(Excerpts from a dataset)

________________________________________

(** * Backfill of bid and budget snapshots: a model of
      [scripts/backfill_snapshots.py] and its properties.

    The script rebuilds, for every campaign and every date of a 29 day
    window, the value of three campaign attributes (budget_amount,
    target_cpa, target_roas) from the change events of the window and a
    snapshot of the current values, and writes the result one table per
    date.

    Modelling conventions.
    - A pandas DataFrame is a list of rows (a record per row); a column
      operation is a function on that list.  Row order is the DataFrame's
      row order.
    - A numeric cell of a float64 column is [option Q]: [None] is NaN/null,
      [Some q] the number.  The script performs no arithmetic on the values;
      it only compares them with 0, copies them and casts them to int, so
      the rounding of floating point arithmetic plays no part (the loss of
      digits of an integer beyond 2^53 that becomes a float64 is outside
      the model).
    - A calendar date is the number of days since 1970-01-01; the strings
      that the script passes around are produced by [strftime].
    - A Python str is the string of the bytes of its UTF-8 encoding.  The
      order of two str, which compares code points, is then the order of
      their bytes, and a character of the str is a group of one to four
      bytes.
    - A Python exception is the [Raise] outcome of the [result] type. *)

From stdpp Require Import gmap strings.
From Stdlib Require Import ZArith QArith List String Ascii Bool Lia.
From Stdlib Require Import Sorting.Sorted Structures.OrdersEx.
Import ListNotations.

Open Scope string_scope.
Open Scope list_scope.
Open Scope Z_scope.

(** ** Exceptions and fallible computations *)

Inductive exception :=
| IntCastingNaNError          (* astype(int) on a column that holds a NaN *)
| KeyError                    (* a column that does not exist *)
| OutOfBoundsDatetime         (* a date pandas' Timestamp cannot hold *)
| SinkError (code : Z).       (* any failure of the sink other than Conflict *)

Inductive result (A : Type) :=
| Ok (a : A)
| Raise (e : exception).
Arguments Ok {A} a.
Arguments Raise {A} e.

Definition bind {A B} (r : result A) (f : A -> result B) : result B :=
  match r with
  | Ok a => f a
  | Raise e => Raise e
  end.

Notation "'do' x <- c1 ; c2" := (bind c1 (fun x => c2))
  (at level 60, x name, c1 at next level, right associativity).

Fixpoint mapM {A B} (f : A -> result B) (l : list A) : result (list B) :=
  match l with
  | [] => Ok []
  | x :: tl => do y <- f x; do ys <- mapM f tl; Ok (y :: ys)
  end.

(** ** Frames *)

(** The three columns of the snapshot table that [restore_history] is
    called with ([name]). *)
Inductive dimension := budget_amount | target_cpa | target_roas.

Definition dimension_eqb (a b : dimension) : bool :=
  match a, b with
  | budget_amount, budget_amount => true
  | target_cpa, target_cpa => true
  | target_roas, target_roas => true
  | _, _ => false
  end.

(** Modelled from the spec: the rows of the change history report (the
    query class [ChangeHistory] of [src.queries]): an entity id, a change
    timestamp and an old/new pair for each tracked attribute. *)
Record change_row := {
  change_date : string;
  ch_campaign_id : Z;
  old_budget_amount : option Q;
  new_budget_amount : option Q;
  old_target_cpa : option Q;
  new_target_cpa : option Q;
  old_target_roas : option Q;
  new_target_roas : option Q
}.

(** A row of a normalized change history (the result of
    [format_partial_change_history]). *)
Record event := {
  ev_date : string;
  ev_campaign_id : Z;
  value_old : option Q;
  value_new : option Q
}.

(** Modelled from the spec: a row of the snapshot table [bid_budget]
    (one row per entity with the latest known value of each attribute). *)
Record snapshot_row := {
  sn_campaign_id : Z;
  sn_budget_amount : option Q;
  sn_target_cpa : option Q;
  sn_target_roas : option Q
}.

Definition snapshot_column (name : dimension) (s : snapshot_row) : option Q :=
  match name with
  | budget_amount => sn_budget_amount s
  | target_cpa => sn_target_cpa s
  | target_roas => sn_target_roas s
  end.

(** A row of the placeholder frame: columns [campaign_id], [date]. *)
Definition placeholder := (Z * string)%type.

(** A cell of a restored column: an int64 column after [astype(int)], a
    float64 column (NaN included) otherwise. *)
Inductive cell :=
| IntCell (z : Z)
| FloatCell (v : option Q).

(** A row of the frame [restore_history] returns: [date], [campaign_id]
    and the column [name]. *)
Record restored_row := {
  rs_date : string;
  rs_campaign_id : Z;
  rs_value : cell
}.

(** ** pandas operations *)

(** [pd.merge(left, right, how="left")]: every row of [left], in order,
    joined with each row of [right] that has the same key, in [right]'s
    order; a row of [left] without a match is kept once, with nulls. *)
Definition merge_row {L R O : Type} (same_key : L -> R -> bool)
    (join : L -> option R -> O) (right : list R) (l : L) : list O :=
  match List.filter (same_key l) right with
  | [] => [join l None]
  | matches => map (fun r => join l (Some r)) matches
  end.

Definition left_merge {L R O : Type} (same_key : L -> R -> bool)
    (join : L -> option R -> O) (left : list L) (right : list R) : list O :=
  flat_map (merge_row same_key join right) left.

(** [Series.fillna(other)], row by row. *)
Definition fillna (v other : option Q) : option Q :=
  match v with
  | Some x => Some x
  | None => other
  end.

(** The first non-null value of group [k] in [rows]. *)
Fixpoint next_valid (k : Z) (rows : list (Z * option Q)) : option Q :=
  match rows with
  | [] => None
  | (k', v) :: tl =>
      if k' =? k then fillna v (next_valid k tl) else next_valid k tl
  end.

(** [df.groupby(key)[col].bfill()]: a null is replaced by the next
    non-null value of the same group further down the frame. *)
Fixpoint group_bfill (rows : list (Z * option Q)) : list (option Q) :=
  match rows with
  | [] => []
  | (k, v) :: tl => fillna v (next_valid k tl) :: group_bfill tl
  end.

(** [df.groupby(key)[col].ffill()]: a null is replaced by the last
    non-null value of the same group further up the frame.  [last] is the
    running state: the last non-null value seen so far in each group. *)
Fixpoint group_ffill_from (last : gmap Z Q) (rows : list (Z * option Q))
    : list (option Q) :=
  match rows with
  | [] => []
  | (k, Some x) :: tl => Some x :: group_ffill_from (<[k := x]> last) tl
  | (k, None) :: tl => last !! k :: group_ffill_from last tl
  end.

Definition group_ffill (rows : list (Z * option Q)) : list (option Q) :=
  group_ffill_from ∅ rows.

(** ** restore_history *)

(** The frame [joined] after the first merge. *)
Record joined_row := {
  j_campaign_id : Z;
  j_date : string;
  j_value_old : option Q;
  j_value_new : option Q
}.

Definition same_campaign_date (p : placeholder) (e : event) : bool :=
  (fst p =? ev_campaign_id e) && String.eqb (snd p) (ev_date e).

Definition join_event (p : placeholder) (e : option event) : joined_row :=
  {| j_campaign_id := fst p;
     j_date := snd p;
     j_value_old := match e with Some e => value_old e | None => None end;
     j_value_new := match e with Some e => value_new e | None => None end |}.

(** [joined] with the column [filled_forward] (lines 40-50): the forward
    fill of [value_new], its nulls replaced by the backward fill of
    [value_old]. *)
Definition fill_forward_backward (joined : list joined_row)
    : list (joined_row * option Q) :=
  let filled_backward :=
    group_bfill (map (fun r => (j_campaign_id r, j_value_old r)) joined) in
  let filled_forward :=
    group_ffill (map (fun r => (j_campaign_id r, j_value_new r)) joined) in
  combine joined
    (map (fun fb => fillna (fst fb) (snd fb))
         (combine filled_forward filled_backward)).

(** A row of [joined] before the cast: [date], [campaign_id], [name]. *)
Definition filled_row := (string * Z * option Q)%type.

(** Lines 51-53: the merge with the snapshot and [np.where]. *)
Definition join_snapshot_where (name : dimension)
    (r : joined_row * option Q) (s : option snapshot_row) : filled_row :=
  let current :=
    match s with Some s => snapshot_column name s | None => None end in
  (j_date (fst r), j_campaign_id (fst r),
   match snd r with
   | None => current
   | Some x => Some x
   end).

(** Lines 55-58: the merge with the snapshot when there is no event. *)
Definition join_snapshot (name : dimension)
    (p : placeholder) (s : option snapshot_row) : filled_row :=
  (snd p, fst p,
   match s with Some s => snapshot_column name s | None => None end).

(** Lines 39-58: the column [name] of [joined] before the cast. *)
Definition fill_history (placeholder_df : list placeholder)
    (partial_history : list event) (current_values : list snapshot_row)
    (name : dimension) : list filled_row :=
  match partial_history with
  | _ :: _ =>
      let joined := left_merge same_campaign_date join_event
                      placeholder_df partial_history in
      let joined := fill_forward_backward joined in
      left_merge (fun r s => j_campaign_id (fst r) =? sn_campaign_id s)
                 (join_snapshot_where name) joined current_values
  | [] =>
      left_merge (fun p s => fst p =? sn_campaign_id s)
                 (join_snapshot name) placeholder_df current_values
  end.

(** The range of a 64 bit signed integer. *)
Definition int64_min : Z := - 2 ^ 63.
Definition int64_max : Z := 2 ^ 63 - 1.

________________________________________

**What the exercise asks**
Once the line with "Ok (y :: ys)" is found in the records above, print exactly that line and every line after it through the line with "new_target_cpa : option Q;".

**Answer to the problem**
  | x :: tl => do y <- f x; do ys <- mapM f tl; Ok (y :: ys)
  end.

(** ** Frames *)

(** The three columns of the snapshot table that [restore_history] is
    called with ([name]). *)
Inductive dimension := budget_amount | target_cpa | target_roas.

Definition dimension_eqb (a b : dimension) : bool :=
  match a, b with
  | budget_amount, budget_amount => true
  | target_cpa, target_cpa => true
  | target_roas, target_roas => true
  | _, _ => false
  end.

(** Modelled from the spec: the rows of the change history report (the
    query class [ChangeHistory] of [src.queries]): an entity id, a change
    timestamp and an old/new pair for each tracked attribute. *)
Record change_row := {
  change_date : string;
  ch_campaign_id : Z;
  old_budget_amount : option Q;
  new_budget_amount : option Q;
  old_target_cpa : option Q;
  new_target_cpa : option Q;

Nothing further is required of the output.